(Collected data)
* * *
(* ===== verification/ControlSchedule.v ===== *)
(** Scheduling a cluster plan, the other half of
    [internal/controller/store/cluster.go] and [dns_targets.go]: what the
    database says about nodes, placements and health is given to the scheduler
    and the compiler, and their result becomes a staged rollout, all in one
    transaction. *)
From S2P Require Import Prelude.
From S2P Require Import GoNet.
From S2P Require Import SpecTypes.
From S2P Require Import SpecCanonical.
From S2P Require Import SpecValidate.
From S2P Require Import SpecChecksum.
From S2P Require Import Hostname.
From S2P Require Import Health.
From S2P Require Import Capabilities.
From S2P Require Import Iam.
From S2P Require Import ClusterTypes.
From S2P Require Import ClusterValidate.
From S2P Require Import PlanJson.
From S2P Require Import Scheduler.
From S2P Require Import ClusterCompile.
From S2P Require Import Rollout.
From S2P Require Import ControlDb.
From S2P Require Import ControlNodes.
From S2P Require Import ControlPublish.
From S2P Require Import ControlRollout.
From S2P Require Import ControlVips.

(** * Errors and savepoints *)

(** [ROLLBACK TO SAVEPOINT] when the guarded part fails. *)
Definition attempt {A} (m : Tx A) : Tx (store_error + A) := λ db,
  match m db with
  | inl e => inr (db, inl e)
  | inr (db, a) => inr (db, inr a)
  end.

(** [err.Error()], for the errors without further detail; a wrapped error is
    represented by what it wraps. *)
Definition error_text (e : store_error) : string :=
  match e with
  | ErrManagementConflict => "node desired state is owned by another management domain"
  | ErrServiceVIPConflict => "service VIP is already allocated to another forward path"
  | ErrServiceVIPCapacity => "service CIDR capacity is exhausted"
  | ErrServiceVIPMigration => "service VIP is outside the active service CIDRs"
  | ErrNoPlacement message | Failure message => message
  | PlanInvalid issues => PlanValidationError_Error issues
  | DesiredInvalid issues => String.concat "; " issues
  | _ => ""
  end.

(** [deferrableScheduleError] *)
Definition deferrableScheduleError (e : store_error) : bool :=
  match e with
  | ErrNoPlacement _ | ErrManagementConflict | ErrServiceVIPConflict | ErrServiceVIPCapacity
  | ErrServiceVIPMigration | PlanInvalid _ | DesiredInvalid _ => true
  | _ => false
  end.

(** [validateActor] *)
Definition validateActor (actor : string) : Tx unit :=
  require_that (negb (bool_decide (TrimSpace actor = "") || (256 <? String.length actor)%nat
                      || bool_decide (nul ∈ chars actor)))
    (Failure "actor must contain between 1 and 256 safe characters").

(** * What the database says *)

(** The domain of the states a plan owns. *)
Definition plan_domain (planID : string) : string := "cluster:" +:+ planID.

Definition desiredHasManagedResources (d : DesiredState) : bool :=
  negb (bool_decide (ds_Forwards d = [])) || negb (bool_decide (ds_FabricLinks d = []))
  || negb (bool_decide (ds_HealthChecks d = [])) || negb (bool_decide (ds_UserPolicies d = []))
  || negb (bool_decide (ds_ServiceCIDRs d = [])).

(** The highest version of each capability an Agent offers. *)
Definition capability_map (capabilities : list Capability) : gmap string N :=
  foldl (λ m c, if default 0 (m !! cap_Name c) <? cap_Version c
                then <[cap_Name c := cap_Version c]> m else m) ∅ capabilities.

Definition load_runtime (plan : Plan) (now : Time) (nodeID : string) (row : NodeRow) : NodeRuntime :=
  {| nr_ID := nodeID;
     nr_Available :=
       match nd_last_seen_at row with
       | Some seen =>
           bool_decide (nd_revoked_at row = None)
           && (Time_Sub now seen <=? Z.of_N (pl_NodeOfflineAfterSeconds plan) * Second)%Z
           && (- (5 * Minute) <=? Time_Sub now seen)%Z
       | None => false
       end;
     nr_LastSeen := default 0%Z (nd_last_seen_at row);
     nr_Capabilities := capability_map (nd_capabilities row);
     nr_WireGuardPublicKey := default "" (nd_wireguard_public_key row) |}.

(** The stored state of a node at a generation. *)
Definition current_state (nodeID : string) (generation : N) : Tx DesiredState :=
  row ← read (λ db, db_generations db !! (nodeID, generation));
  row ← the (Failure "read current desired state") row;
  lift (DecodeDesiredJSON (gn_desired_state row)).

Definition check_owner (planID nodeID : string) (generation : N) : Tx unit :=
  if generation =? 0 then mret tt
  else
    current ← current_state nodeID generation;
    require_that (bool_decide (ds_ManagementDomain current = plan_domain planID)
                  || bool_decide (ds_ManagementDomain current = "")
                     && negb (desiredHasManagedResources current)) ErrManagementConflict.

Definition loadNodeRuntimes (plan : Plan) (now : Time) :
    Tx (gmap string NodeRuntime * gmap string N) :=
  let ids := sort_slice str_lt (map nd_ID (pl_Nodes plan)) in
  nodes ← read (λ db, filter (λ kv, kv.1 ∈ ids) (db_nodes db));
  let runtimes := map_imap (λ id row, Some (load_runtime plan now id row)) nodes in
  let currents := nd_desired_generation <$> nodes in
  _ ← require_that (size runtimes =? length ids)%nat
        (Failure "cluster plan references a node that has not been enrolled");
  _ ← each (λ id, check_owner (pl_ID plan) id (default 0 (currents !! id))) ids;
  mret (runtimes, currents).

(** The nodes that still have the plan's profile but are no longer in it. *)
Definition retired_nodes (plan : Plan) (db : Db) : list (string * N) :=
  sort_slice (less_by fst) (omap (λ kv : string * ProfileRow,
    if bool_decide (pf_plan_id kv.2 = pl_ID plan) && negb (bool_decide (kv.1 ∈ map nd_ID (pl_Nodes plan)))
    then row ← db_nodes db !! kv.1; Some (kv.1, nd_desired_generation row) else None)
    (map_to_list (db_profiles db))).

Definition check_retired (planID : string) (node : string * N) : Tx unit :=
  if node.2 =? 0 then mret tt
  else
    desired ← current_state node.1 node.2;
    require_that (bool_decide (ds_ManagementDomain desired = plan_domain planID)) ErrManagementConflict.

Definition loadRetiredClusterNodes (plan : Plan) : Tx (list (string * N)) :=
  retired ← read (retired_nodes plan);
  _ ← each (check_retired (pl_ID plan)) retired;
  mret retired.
* * *
● Problem requirements
Going through the records above line by line, tally those with the word "currents" and answer with the number only.

● Completed exercise
3